*** Opening DATA LISTING ***
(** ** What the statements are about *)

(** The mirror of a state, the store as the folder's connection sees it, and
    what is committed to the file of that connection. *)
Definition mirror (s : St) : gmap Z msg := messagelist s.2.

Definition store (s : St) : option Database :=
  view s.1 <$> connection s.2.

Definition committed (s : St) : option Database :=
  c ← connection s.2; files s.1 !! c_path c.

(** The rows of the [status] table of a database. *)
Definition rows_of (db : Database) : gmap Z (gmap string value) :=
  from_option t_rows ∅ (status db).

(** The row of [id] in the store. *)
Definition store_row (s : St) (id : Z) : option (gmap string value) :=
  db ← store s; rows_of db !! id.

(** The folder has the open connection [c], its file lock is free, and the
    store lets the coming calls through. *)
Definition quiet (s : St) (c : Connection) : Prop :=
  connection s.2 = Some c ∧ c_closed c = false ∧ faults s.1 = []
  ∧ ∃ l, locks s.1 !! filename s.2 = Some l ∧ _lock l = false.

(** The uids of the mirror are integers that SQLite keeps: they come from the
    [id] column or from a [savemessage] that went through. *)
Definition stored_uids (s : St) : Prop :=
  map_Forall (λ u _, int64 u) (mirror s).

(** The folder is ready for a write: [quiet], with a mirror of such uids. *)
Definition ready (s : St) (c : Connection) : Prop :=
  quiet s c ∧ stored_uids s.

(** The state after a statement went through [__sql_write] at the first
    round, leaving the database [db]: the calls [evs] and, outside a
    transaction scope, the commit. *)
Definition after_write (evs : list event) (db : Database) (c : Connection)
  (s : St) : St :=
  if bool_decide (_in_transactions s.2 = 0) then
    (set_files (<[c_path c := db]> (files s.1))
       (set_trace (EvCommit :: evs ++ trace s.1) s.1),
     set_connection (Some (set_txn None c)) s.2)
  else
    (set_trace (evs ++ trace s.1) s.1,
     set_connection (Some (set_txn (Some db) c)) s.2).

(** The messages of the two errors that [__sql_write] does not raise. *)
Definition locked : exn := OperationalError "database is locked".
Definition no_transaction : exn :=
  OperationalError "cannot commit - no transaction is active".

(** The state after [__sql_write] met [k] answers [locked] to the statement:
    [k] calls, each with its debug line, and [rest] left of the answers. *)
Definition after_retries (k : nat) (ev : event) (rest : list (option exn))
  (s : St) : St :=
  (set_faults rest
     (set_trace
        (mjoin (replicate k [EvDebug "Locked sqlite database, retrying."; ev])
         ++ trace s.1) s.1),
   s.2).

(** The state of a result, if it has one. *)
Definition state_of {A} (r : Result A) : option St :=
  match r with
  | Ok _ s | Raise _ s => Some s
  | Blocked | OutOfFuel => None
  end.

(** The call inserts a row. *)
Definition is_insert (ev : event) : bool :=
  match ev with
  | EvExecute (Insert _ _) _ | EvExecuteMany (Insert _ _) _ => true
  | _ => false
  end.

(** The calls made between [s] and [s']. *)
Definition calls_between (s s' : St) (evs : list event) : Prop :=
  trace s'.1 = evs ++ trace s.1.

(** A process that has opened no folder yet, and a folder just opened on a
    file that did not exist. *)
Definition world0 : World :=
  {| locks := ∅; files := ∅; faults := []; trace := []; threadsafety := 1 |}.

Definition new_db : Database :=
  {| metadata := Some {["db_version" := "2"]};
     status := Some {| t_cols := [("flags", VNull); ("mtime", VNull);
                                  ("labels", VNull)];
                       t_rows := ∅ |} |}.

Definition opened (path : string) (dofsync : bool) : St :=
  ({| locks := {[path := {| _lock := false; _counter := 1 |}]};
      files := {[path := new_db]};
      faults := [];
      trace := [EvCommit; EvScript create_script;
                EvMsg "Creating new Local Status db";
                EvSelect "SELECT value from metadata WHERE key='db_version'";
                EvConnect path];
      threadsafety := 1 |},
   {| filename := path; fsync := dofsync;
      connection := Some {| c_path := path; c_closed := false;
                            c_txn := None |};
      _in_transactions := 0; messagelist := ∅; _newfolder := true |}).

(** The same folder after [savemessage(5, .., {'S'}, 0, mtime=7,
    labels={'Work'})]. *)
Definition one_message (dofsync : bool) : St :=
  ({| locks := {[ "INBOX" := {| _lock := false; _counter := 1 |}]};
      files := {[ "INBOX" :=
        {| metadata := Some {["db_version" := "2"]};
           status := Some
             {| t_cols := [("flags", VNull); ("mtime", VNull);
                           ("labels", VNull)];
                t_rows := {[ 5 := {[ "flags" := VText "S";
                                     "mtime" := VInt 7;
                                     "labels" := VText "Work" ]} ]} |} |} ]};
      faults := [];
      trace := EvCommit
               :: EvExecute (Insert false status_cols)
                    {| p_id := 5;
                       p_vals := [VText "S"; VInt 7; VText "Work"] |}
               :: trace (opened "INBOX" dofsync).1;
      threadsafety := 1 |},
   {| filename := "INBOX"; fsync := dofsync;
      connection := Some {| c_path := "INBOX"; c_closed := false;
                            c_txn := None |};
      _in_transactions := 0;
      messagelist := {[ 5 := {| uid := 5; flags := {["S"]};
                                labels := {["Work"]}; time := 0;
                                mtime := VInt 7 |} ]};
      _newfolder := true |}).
*** Closing DATA LISTING ***
* TASK DIRECTIONS
Nothing in the records may be left out; reproduce them exactly.

* PROBLEM SOLUTION
(** ** What the statements are about *)

(** The mirror of a state, the store as the folder's connection sees it, and
    what is committed to the file of that connection. *)
Definition mirror (s : St) : gmap Z msg := messagelist s.2.

Definition store (s : St) : option Database :=
  view s.1 <$> connection s.2.

Definition committed (s : St) : option Database :=
  c ← connection s.2; files s.1 !! c_path c.

(** The rows of the [status] table of a database. *)
Definition rows_of (db : Database) : gmap Z (gmap string value) :=
  from_option t_rows ∅ (status db).

(** The row of [id] in the store. *)
Definition store_row (s : St) (id : Z) : option (gmap string value) :=
  db ← store s; rows_of db !! id.

(** The folder has the open connection [c], its file lock is free, and the
    store lets the coming calls through. *)
Definition quiet (s : St) (c : Connection) : Prop :=
  connection s.2 = Some c ∧ c_closed c = false ∧ faults s.1 = []
  ∧ ∃ l, locks s.1 !! filename s.2 = Some l ∧ _lock l = false.

(** The uids of the mirror are integers that SQLite keeps: they come from the
    [id] column or from a [savemessage] that went through. *)
Definition stored_uids (s : St) : Prop :=
  map_Forall (λ u _, int64 u) (mirror s).

(** The folder is ready for a write: [quiet], with a mirror of such uids. *)
Definition ready (s : St) (c : Connection) : Prop :=
  quiet s c ∧ stored_uids s.

(** The state after a statement went through [__sql_write] at the first
    round, leaving the database [db]: the calls [evs] and, outside a
    transaction scope, the commit. *)
Definition after_write (evs : list event) (db : Database) (c : Connection)
  (s : St) : St :=
  if bool_decide (_in_transactions s.2 = 0) then
    (set_files (<[c_path c := db]> (files s.1))
       (set_trace (EvCommit :: evs ++ trace s.1) s.1),
     set_connection (Some (set_txn None c)) s.2)
  else
    (set_trace (evs ++ trace s.1) s.1,
     set_connection (Some (set_txn (Some db) c)) s.2).

(** The messages of the two errors that [__sql_write] does not raise. *)
Definition locked : exn := OperationalError "database is locked".
Definition no_transaction : exn :=
  OperationalError "cannot commit - no transaction is active".

(** The state after [__sql_write] met [k] answers [locked] to the statement:
    [k] calls, each with its debug line, and [rest] left of the answers. *)
Definition after_retries (k : nat) (ev : event) (rest : list (option exn))
  (s : St) : St :=
  (set_faults rest
     (set_trace
        (mjoin (replicate k [EvDebug "Locked sqlite database, retrying."; ev])
         ++ trace s.1) s.1),
   s.2).

(** The state of a result, if it has one. *)
Definition state_of {A} (r : Result A) : option St :=
  match r with
  | Ok _ s | Raise _ s => Some s
  | Blocked | OutOfFuel => None
  end.

(** The call inserts a row. *)
Definition is_insert (ev : event) : bool :=
  match ev with
  | EvExecute (Insert _ _) _ | EvExecuteMany (Insert _ _) _ => true
  | _ => false
  end.

(** The calls made between [s] and [s']. *)
Definition calls_between (s s' : St) (evs : list event) : Prop :=
  trace s'.1 = evs ++ trace s.1.

(** A process that has opened no folder yet, and a folder just opened on a
    file that did not exist. *)
Definition world0 : World :=
  {| locks := ∅; files := ∅; faults := []; trace := []; threadsafety := 1 |}.

Definition new_db : Database :=
  {| metadata := Some {["db_version" := "2"]};
     status := Some {| t_cols := [("flags", VNull); ("mtime", VNull);
                                  ("labels", VNull)];
                       t_rows := ∅ |} |}.

Definition opened (path : string) (dofsync : bool) : St :=
  ({| locks := {[path := {| _lock := false; _counter := 1 |}]};
      files := {[path := new_db]};
      faults := [];
      trace := [EvCommit; EvScript create_script;
                EvMsg "Creating new Local Status db";
                EvSelect "SELECT value from metadata WHERE key='db_version'";
                EvConnect path];
      threadsafety := 1 |},
   {| filename := path; fsync := dofsync;
      connection := Some {| c_path := path; c_closed := false;
                            c_txn := None |};
      _in_transactions := 0; messagelist := ∅; _newfolder := true |}).

(** The same folder after [savemessage(5, .., {'S'}, 0, mtime=7,
    labels={'Work'})]. *)
Definition one_message (dofsync : bool) : St :=
  ({| locks := {[ "INBOX" := {| _lock := false; _counter := 1 |}]};
      files := {[ "INBOX" :=
        {| metadata := Some {["db_version" := "2"]};
           status := Some
             {| t_cols := [("flags", VNull); ("mtime", VNull);
                           ("labels", VNull)];
                t_rows := {[ 5 := {[ "flags" := VText "S";
                                     "mtime" := VInt 7;
                                     "labels" := VText "Work" ]} ]} |} |} ]};
      faults := [];
      trace := EvCommit
               :: EvExecute (Insert false status_cols)
                    {| p_id := 5;
                       p_vals := [VText "S"; VInt 7; VText "Work"] |}
               :: trace (opened "INBOX" dofsync).1;
      threadsafety := 1 |},
   {| filename := "INBOX"; fsync := dofsync;
      connection := Some {| c_path := "INBOX"; c_closed := false;
                            c_txn := None |};
      _in_transactions := 0;
      messagelist := {[ 5 := {| uid := 5; flags := {["S"]};
                                labels := {["Work"]}; time := 0;
                                mtime := VInt 7 |} ]};
      _newfolder := true |}).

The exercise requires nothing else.